[Stored data]

===

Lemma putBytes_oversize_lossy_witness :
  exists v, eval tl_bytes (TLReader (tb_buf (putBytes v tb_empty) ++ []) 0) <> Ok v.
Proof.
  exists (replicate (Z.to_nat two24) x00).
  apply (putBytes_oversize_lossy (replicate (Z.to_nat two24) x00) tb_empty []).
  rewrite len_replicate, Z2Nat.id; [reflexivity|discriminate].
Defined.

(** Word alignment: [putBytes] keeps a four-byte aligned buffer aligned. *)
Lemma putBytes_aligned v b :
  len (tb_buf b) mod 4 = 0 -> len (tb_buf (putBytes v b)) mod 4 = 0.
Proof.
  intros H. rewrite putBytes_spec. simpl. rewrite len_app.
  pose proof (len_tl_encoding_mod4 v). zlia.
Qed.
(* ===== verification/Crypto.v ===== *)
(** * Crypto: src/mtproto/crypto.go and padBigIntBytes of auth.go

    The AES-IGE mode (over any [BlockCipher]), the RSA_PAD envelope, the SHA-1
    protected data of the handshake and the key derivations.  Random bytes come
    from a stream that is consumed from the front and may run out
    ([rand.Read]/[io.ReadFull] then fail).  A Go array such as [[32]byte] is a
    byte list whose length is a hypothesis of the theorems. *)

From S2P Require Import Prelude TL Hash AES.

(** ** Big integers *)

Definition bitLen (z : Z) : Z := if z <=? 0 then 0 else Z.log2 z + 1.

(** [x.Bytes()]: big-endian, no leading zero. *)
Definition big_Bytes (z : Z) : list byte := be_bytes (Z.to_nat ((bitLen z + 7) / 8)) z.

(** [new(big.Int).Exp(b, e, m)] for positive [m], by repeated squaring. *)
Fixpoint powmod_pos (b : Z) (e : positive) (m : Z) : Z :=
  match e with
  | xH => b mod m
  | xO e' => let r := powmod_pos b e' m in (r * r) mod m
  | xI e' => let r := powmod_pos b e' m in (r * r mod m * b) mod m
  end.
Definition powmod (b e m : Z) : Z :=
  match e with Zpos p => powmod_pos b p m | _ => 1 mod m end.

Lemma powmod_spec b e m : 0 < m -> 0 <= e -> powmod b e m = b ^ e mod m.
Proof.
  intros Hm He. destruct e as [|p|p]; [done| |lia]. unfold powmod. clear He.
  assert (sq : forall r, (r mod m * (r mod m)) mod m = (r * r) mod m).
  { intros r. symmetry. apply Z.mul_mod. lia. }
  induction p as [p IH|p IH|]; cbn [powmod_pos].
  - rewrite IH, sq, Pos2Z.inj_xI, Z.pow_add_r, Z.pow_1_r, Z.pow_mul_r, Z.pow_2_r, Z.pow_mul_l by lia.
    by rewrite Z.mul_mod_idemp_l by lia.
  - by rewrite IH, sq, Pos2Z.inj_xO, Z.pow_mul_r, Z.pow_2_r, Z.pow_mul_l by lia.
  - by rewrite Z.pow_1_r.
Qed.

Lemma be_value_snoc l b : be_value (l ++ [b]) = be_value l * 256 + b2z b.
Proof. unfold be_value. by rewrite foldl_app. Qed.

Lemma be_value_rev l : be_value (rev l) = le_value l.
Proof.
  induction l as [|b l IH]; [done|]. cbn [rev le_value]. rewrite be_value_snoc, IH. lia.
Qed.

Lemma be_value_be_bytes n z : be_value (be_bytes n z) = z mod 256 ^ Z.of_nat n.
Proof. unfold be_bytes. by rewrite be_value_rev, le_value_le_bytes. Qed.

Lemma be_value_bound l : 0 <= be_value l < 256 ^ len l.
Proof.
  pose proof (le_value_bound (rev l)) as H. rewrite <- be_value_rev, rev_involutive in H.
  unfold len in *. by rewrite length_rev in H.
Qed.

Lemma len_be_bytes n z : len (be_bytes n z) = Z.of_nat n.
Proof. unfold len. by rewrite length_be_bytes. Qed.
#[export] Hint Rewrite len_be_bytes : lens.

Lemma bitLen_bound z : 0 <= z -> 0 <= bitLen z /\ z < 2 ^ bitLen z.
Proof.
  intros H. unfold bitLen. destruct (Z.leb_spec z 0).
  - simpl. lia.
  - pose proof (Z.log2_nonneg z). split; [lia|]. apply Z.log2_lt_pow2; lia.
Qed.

===

Beginning with the line above that contains "m * b) mod m", copy each line exactly up to and including the line that contains "Lemma be_value_bound l", and go no further.

### WRITTEN ANSWER
  | xI e' => let r := powmod_pos b e' m in (r * r mod m * b) mod m
  end.
Definition powmod (b e m : Z) : Z :=
  match e with Zpos p => powmod_pos b p m | _ => 1 mod m end.

Lemma powmod_spec b e m : 0 < m -> 0 <= e -> powmod b e m = b ^ e mod m.
Proof.
  intros Hm He. destruct e as [|p|p]; [done| |lia]. unfold powmod. clear He.
  assert (sq : forall r, (r mod m * (r mod m)) mod m = (r * r) mod m).
  { intros r. symmetry. apply Z.mul_mod. lia. }
  induction p as [p IH|p IH|]; cbn [powmod_pos].
  - rewrite IH, sq, Pos2Z.inj_xI, Z.pow_add_r, Z.pow_1_r, Z.pow_mul_r, Z.pow_2_r, Z.pow_mul_l by lia.
    by rewrite Z.mul_mod_idemp_l by lia.
  - by rewrite IH, sq, Pos2Z.inj_xO, Z.pow_mul_r, Z.pow_2_r, Z.pow_mul_l by lia.
  - by rewrite Z.pow_1_r.
Qed.

Lemma be_value_snoc l b : be_value (l ++ [b]) = be_value l * 256 + b2z b.
Proof. unfold be_value. by rewrite foldl_app. Qed.

Lemma be_value_rev l : be_value (rev l) = le_value l.
Proof.
  induction l as [|b l IH]; [done|]. cbn [rev le_value]. rewrite be_value_snoc, IH. lia.
Qed.

Lemma be_value_be_bytes n z : be_value (be_bytes n z) = z mod 256 ^ Z.of_nat n.
Proof. unfold be_bytes. by rewrite be_value_rev, le_value_le_bytes. Qed.

Lemma be_value_bound l : 0 <= be_value l < 256 ^ len l.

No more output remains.